Standardized tests have their uses and places. As an educational researcher I use test results to identify trends and patterns that are helpful in understanding the implications of policies and programs. For example, we can identify a very strong correlation between high rates of poverty and low student achievement in Maine. As poverty increases, student achievement decreases, and there are increases in the number of missed school days for lack of health care, food and transportation. Maine is now third-to-last, ahead of only Louisiana and Idaho, in regressively funding our schools on measures of equity, according to the national Education Week Quality Counts report released in January. In other words, Maine gives more school funding to communities that already have more assets. This is predicted to further exacerbate the inequities of student achievement as measured by large-scale standardized tests.

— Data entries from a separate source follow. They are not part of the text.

#[export] Instance uuid : UuidLib := example_uuid.
#[export] Instance no_regexp : RegexpLib := {| re_Compile _ := None |}.

Definition reliable : StoreReliable InMemory := @InMemory_reliable example_uuid.

Definition node (name zone : string) (flags : list string) : Node :=
  mkNode name "SATELLITE" "" flags {["Aux/zone" := zone]} [] "" [] [] None None.
Definition pool (node shared : string) (free : Z) : StoragePool :=
  mkStoragePool "thin" node StoragePoolKindLVMThin ∅ ∅ free 200 "" shared [] true false "" "" false.
Definition replica (node : string) (flags : list string) : Resource :=
  mkResource "pvc-1" node {[storPoolNameProp := "thin"]} flags zero_ResourceState "" None None false [] ∅ 0.

Definition cluster (rows : list Resource) : InMemory :=
  mkInMemory
    {["n1" := node "n1" "a" []; "n2" := node "n2" "b" []; "n3" := node "n3" "a" [];
      "n4" := node "n4" "c" ["EVICTED"]]}
    {[("n1", "thin") := pool "n1" "" 100; ("n2", "thin") := pool "n2" "lun-7" 90;
      ("n3", "thin") := pool "n3" "" 80; ("n4", "thin") := pool "n4" "lun-7" 199]}
    ∅ ∅
    (mkInMemoryResources (list_to_map ((fun r => (rKey r, r)) <$> rows)) ∅)
    {[("pvc-1", 0) := mkVolumeDefinition 0 10 ∅ [] ""]} ∅ ∅ ∅ ∅.

Definition filter_of (count : Z) (diff : list string) (x : gmap string Z) : AutoSelectFilter :=
  mkAutoSelectFilter count 0 [] "" [] [] [] "" [] diff x [] [] false "".

(** One diskful replica on [n2] and a witness on [n3]. *)
Definition start : InMemory := cluster [replica "n2" []; replica "n3" ["DISKLESS"; "TIE_BREAKER"]].
Definition want3 : AutoSelectFilter := filter_of 3 [] ∅.
Definition after : InMemory := (Place (S := InMemory) id "pvc-1" want3 start).2.

Lemma start_ok : im_ok start.
Proof.
  split.
  - apply (bool_decide_eq_true_1 (map_Forall (fun i v => rKey v = i) (res_m (im_resources start)))).
    vm_compute. reflexivity.
  - apply (bool_decide_eq_true_1 (map_Forall (fun i v => spKey v = i) (im_storagePools start))).
    vm_compute. reflexivity.
Qed.

Lemma start_reads :
  reads "pvc-1" start (StoragePools_List (im_storagePools start)) (Nodes_List (im_nodes start)) ∅
    (Resources_List (im_resources start)) [mkVolumeDefinition 0 10 ∅ [] ""]
    (Resources_ListByDefinition (im_resources start) "pvc-1").
Proof. constructor; try reflexivity; vm_compute; reflexivity. Qed.

(** The witness on [n3] is promoted and a replica lands on [n1]. *)
Example after_rows :
  (fun r => (res_NodeName r, res_Flags r)) <$> Resources_List (im_resources after)
    = [("n1", []); ("n2", []); ("n3", [])].
Proof. vm_compute. reflexivity. Qed.

Lemma start_place : Place (S := InMemory) id "pvc-1" want3 start = (3, 3, None, after).
Proof. vm_compute. reflexivity. Qed.

Lemma new_on_n3 :
  diskful_on (res_m (im_resources after)) "pvc-1" "n3"
  /\ ~ diskful_on (res_m (im_resources start)) "pvc-1" "n3".
Proof.
  split.
  - eexists. split; [vm_compute; reflexivity|]. intros H.
    apply (bool_decide_eq_true_2 _) in H. vm_compute in H. discriminate.
  - intros (r & Hr & Hd). apply Hd. vm_compute in Hr. injection Hr as <-.
    apply (bool_decide_eq_true_1 _). vm_compute. reflexivity.
Qed.

(** A diskful replica on [n1] only; the best remaining pool is [n2]'s. *)
Definition solo : InMemory := cluster [replica "n1" []].
Definition spread2 : AutoSelectFilter := filter_of 2 ["zone"] {["zone" := 1]}.
Definition solo_after : InMemory := (Place (S := InMemory) id "pvc-1" spread2 solo).2.

Lemma solo_ok : im_ok solo.
Proof.
  split.
  - apply (bool_decide_eq_true_1 (map_Forall (fun i v => rKey v = i) (res_m (im_resources solo)))).
    vm_compute. reflexivity.
  - apply (bool_decide_eq_true_1 (map_Forall (fun i v => spKey v = i) (im_storagePools solo))).
    vm_compute. reflexivity.
Qed.

Lemma solo_reads :
  reads "pvc-1" solo (StoragePools_List (im_storagePools solo)) (Nodes_List (im_nodes solo)) ∅
    (Resources_List (im_resources solo)) [mkVolumeDefinition 0 10 ∅ [] ""]
    (Resources_ListByDefinition (im_resources solo) "pvc-1").
Proof. constructor; try reflexivity; vm_compute; reflexivity. Qed.

Lemma solo_place : Place (S := InMemory) id "pvc-1" spread2 solo = (2, 2, None, solo_after).
Proof. vm_compute. reflexivity. Qed.

Lemma solo_new_on_n2 :
  diskful_on (res_m (im_resources solo_after)) "pvc-1" "n2"
  /\ ~ diskful_on (res_m (im_resources solo)) "pvc-1" "n2".
Proof.
  split.
  - eexists. split; [vm_compute; reflexivity|]. intros H.
    apply (bool_decide_eq_true_2 _) in H. vm_compute in H. discriminate.
  - intros (r & Hr & Hd). vm_compute in Hr. discriminate.
Qed.

End Demo.

(** ** Safety *)

(** C12: on any reliable backend, every replica that [Place] makes diskful sits on a
    storage pool that the store lists, of a real provider kind and not reported
    missing; on a node that is not EVICTED, LOST or opted out of autoplacement; that
    matches the pool, node and provider lists of the filter (pinned to the restore
    source's provider); with free space and an over-subscription budget for the largest
    volume; away from the nodes of the resources it must not be placed with; and
    satisfying every replicas-on-same value pin. The replica records that pool. *)
Theorem Place_respects_filter {S : Type} {Ops : StoreOps S} {Laws : StoreLaws S}
    {Rel : StoreReliable S} {RE : RegexpLib}
    ord rd f0 s placed want err s' all nodes ctrl res vds existing node :
  st_ok s -> reads rd s all nodes ctrl res vds existing ->
  Place ord rd f0 s = (placed, want, err, s') ->
  diskful_on (st_table s') rd node -> ~ diskful_on (st_table s) rd node ->
  let f := constrainFilterToRestoreSource rd f0 s in
  exists p r, p ∈ all /\ sp_NodeName p = node
    /\ st_table s' !! (rd, node) = Some r
    /\ getp (res_Props r) storPoolNameProp = sp_StoragePoolName p
    /\ sp_ProviderKind p <> StoragePoolKindDiskless /\ sp_PoolMissing p = false
    /\ (forall n, n ∈ nodes -> node_Name n = node ->
          (NodeFlagEvicted ∉ node_Flags n) /\ (NodeFlagLost ∉ node_Flags n) /\ opted_out n = false)
    /\ (StoragePool_ f <> "" -> sp_StoragePoolName p = StoragePool_ f)
    /\ (StoragePoolList f <> [] -> sp_StoragePoolName p ∈ StoragePoolList f)
    /\ (NodeNameList f <> [] -> node ∈ NodeNameList f)
    /\ (ProviderList f <> [] -> sp_ProviderKind p ∈ ProviderList f)
    /\ (0 < requiredKib vds -> requiredKib vds <= sp_FreeCapacity p
          /\ requiredKib vds <= (effectiveOversubCaps p ctrl).1.1)
    /\ (node ∉ notPlaceWithNodes rd f res)
    /\ matchesAllSamePins (node_props (nodesByName nodes) node) (ReplicasOnSame f) = true.
Proof.
  intros Hok Hr HP Hnew Hold f.
  destruct (new_diskful_origin ord rd f0 s placed want err s' node Hok HP Hnew Hold)
    as (plan & p & Hb & Hp & <- & Ht). fold f in Hb, Hp.
  destruct (selection_eligible _ _ _ _ _ _ _ _ _ _ _ Hr Hb Hp) as [Hl [Hm Hcap] Hap Hpin].
  apply matchesPoolFilter_true in Hm as (H1 & H2 & H3 & H4 & H5 & H6 & H7).
  eexists p, _. split; [done|]. split; [done|]. split; [exact Ht|]. split.
  { apply placed_row_pool. }
  split; [done|]. split; [done|]. split.
  { intros n Hn Hname. rewrite excluded_elem in H2.
    split_and!; [intros ?; apply H2; eauto 10..|]. destruct (opted_out n) eqn:E; [|done].
    exfalso. apply H2. eauto 10. }
  split_and!; try done. apply Hap. by destruct Hr.
Qed.

Lemma Place_respects_filter_witness :
  exists p, p ∈ StoragePools_List (im_storagePools Demo.start) /\ sp_NodeName p = "n3"
    /\ sp_PoolMissing p = false /\ 10 <= sp_FreeCapacity p.
Proof.
  destruct (Place_respects_filter (Rel := Demo.reliable) (RE := Demo.no_regexp) id "pvc-1" Demo.want3 Demo.start 3 3 None Demo.after
    _ _ _ _ _ _ "n3" Demo.start_ok Demo.start_reads Demo.start_place
    (proj1 Demo.new_on_n3) (proj2 Demo.new_on_n3))
    as (p & r & H1 & H2 & _ & _ & _ & H3 & _ & _ & _ & _ & _ & H4 & _).
  exists p. split; [exact H1|]. split; [exact H2|]. split; [exact H3|]. apply H4. reflexivity.
Defined.

Lemma nodup_fmap_inj {A B} (g : A -> B) l x y :
  NoDup (g <$> l) -> x ∈ l -> y ∈ l -> g x = g y -> x = y.
Proof.
  intros Hnd [i Hi]%list_elem_of_lookup [j Hj]%list_elem_of_lookup Heq.
  assert (i = j) as ->; [|congruence].
  apply (NoDup_lookup (g <$> l) i j (g x) Hnd); rewrite list_lookup_fmap.
  - by rewrite Hi.
  - by rewrite Hj, Heq.
Qed.

(** The value a node carries for a topology key. *)
Definition topo_value (nodes : list Node) (k n : string) : string :=
  getp (node_props (nodesByName nodes) n) (auxKey k).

Student achievement tests help us compare our state to other states and, now, even other countries with the disaggregation of national data on the PISA (Program for International Student Achievement). These data show Maine eighth-graders were eighth in the world in science achievement in 2011. In addition, it allows us to make comparisons between groups to enable decisions about where to turn our attention as practitioners and policymakers. For example, in Maine, boys trail girls by 12.1 percent rated as proficient or better on the 11th-grade SAT writing tests. This raises red flags and shows us where to pay attention.

So here’s the punch line with the story of my daughter’s second- and third-grade teachers. It’s the same teacher. If the school had fired her second-grade teacher because of poor student growth scores, my daughter never would have had the opportunity to continue with this outstanding teacher who has skillfully guided the early reading process for her.

The challenge for policymakers now is to ensure that standardized test scores are used properly because there is a growing swell of discontent and pushback that is fueling the opt-out movement — the parent-driven strategy to refuse to have their children take standardized tests, which is their right as legal guardians. Tying large portions (greater than 10 percent) of teacher evaluation scores to standardized student achievement scores — either absolute scores or growth scores — will further fuel this distrust.

To help ensure public trust, and therefore participation in standardized tests, policymakers must be wise about the ethical use of test data and design policies that are psychometrically defensible.

Flynn Ross is associate professor of teacher education and coordinator of the Portland Extended Teacher Education Program at the University of Southern Maine. She is a member of the Maine Regional Network, part of the Scholars Strategy Network, which brings together scholars across the country to address public challenges and their policy implications. Members’ columns appear in the BDN every other week.